Problem:
Return every line of the listing, exactly as it reads.
┌─ Records supplied
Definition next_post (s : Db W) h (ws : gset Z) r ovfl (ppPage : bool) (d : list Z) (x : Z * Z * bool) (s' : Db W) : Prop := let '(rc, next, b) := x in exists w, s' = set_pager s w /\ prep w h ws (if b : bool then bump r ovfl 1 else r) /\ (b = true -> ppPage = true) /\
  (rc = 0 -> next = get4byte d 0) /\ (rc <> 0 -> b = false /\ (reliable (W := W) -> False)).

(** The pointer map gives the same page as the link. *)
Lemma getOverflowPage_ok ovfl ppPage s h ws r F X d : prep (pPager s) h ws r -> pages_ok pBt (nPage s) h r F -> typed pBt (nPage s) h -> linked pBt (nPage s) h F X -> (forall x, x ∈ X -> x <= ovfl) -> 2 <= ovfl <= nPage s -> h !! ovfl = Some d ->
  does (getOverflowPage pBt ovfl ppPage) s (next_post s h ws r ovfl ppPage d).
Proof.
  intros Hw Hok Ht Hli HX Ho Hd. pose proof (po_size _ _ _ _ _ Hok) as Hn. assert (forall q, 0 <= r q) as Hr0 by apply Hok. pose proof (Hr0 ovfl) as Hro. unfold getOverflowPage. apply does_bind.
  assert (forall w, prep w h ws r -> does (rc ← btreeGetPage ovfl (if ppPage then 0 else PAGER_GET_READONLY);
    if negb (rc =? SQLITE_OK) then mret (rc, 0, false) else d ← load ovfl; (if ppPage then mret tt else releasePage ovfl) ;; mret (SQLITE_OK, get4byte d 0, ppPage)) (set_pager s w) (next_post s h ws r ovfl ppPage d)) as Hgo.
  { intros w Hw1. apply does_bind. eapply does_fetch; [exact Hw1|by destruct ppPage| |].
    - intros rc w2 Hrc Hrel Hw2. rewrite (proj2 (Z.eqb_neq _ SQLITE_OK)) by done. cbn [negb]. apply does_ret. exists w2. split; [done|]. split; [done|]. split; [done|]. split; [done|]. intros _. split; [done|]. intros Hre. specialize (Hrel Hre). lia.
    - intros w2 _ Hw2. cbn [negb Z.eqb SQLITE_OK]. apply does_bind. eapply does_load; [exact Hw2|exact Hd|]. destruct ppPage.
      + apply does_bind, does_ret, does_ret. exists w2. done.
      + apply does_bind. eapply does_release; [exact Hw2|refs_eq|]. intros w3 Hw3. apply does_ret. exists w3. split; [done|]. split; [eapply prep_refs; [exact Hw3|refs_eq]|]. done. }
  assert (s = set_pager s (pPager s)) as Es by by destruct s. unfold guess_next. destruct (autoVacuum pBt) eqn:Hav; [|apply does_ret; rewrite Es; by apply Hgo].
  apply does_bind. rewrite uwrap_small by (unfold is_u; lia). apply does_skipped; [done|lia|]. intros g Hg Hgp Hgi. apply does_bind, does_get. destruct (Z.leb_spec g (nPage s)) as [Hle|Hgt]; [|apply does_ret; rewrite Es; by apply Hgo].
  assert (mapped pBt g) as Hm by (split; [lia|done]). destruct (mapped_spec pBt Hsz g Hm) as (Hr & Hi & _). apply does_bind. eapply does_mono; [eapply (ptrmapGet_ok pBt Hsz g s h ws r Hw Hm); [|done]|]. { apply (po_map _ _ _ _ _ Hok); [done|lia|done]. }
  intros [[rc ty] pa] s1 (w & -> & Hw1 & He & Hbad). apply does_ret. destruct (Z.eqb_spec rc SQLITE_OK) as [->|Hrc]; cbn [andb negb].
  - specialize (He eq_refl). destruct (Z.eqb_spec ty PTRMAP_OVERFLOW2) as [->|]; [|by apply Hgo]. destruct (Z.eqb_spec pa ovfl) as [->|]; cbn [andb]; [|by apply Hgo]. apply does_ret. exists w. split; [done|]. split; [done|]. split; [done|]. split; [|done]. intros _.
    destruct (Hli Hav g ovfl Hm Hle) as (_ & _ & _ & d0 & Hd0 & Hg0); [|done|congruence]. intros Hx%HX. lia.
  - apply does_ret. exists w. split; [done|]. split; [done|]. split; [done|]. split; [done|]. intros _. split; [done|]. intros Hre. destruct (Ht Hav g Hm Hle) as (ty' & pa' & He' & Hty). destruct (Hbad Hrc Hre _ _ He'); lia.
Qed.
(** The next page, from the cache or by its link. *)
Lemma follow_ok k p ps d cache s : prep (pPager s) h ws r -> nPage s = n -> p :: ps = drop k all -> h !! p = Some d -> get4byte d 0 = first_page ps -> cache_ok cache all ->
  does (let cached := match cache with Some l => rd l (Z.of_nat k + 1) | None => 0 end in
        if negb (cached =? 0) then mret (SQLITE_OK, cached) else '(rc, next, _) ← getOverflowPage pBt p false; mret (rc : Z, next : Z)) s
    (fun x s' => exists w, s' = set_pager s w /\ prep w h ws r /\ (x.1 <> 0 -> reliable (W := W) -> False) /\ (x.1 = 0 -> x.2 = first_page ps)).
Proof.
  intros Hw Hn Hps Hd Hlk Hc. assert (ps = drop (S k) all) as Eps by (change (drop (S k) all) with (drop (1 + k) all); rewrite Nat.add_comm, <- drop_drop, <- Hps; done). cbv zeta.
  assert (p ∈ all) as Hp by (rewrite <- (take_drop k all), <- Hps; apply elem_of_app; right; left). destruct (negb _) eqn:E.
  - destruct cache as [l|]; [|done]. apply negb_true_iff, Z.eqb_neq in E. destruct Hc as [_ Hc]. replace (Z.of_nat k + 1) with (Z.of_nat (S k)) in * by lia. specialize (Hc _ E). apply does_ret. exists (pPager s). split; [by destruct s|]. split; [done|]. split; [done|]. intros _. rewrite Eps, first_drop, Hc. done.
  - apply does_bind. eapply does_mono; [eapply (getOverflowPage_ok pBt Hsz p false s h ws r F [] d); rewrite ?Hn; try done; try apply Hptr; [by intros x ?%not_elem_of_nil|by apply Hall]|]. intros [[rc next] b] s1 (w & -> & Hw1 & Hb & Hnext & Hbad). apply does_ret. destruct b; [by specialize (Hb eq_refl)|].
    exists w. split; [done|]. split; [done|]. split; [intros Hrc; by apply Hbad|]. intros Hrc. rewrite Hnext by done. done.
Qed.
└─
Exercise output:
Definition next_post (s : Db W) h (ws : gset Z) r ovfl (ppPage : bool) (d : list Z) (x : Z * Z * bool) (s' : Db W) : Prop := let '(rc, next, b) := x in exists w, s' = set_pager s w /\ prep w h ws (if b : bool then bump r ovfl 1 else r) /\ (b = true -> ppPage = true) /\
  (rc = 0 -> next = get4byte d 0) /\ (rc <> 0 -> b = false /\ (reliable (W := W) -> False)).

(** The pointer map gives the same page as the link. *)
Lemma getOverflowPage_ok ovfl ppPage s h ws r F X d : prep (pPager s) h ws r -> pages_ok pBt (nPage s) h r F -> typed pBt (nPage s) h -> linked pBt (nPage s) h F X -> (forall x, x ∈ X -> x <= ovfl) -> 2 <= ovfl <= nPage s -> h !! ovfl = Some d ->
  does (getOverflowPage pBt ovfl ppPage) s (next_post s h ws r ovfl ppPage d).
Proof.
  intros Hw Hok Ht Hli HX Ho Hd. pose proof (po_size _ _ _ _ _ Hok) as Hn. assert (forall q, 0 <= r q) as Hr0 by apply Hok. pose proof (Hr0 ovfl) as Hro. unfold getOverflowPage. apply does_bind.
  assert (forall w, prep w h ws r -> does (rc ← btreeGetPage ovfl (if ppPage then 0 else PAGER_GET_READONLY);
    if negb (rc =? SQLITE_OK) then mret (rc, 0, false) else d ← load ovfl; (if ppPage then mret tt else releasePage ovfl) ;; mret (SQLITE_OK, get4byte d 0, ppPage)) (set_pager s w) (next_post s h ws r ovfl ppPage d)) as Hgo.
  { intros w Hw1. apply does_bind. eapply does_fetch; [exact Hw1|by destruct ppPage| |].
    - intros rc w2 Hrc Hrel Hw2. rewrite (proj2 (Z.eqb_neq _ SQLITE_OK)) by done. cbn [negb]. apply does_ret. exists w2. split; [done|]. split; [done|]. split; [done|]. split; [done|]. intros _. split; [done|]. intros Hre. specialize (Hrel Hre). lia.
    - intros w2 _ Hw2. cbn [negb Z.eqb SQLITE_OK]. apply does_bind. eapply does_load; [exact Hw2|exact Hd|]. destruct ppPage.
      + apply does_bind, does_ret, does_ret. exists w2. done.
      + apply does_bind. eapply does_release; [exact Hw2|refs_eq|]. intros w3 Hw3. apply does_ret. exists w3. split; [done|]. split; [eapply prep_refs; [exact Hw3|refs_eq]|]. done. }
  assert (s = set_pager s (pPager s)) as Es by by destruct s. unfold guess_next. destruct (autoVacuum pBt) eqn:Hav; [|apply does_ret; rewrite Es; by apply Hgo].
  apply does_bind. rewrite uwrap_small by (unfold is_u; lia). apply does_skipped; [done|lia|]. intros g Hg Hgp Hgi. apply does_bind, does_get. destruct (Z.leb_spec g (nPage s)) as [Hle|Hgt]; [|apply does_ret; rewrite Es; by apply Hgo].
  assert (mapped pBt g) as Hm by (split; [lia|done]). destruct (mapped_spec pBt Hsz g Hm) as (Hr & Hi & _). apply does_bind. eapply does_mono; [eapply (ptrmapGet_ok pBt Hsz g s h ws r Hw Hm); [|done]|]. { apply (po_map _ _ _ _ _ Hok); [done|lia|done]. }
  intros [[rc ty] pa] s1 (w & -> & Hw1 & He & Hbad). apply does_ret. destruct (Z.eqb_spec rc SQLITE_OK) as [->|Hrc]; cbn [andb negb].
  - specialize (He eq_refl). destruct (Z.eqb_spec ty PTRMAP_OVERFLOW2) as [->|]; [|by apply Hgo]. destruct (Z.eqb_spec pa ovfl) as [->|]; cbn [andb]; [|by apply Hgo]. apply does_ret. exists w. split; [done|]. split; [done|]. split; [done|]. split; [|done]. intros _.
    destruct (Hli Hav g ovfl Hm Hle) as (_ & _ & _ & d0 & Hd0 & Hg0); [|done|congruence]. intros Hx%HX. lia.
  - apply does_ret. exists w. split; [done|]. split; [done|]. split; [done|]. split; [done|]. intros _. split; [done|]. intros Hre. destruct (Ht Hav g Hm Hle) as (ty' & pa' & He' & Hty). destruct (Hbad Hrc Hre _ _ He'); lia.
Qed.
(** The next page, from the cache or by its link. *)
Lemma follow_ok k p ps d cache s : prep (pPager s) h ws r -> nPage s = n -> p :: ps = drop k all -> h !! p = Some d -> get4byte d 0 = first_page ps -> cache_ok cache all ->
  does (let cached := match cache with Some l => rd l (Z.of_nat k + 1) | None => 0 end in
        if negb (cached =? 0) then mret (SQLITE_OK, cached) else '(rc, next, _) ← getOverflowPage pBt p false; mret (rc : Z, next : Z)) s
    (fun x s' => exists w, s' = set_pager s w /\ prep w h ws r /\ (x.1 <> 0 -> reliable (W := W) -> False) /\ (x.1 = 0 -> x.2 = first_page ps)).
Proof.
  intros Hw Hn Hps Hd Hlk Hc. assert (ps = drop (S k) all) as Eps by (change (drop (S k) all) with (drop (1 + k) all); rewrite Nat.add_comm, <- drop_drop, <- Hps; done). cbv zeta.
  assert (p ∈ all) as Hp by (rewrite <- (take_drop k all), <- Hps; apply elem_of_app; right; left). destruct (negb _) eqn:E.
  - destruct cache as [l|]; [|done]. apply negb_true_iff, Z.eqb_neq in E. destruct Hc as [_ Hc]. replace (Z.of_nat k + 1) with (Z.of_nat (S k)) in * by lia. specialize (Hc _ E). apply does_ret. exists (pPager s). split; [by destruct s|]. split; [done|]. split; [done|]. intros _. rewrite Eps, first_drop, Hc. done.
  - apply does_bind. eapply does_mono; [eapply (getOverflowPage_ok pBt Hsz p false s h ws r F [] d); rewrite ?Hn; try done; try apply Hptr; [by intros x ?%not_elem_of_nil|by apply Hall]|]. intros [[rc next] b] s1 (w & -> & Hw1 & Hb & Hnext & Hbad). apply does_ret. destruct b; [by specialize (Hb eq_refl)|].
    exists w. split; [done|]. split; [done|]. split; [intros Hrc; by apply Hbad|]. intros Hrc. rewrite Hnext by done. done.
Qed.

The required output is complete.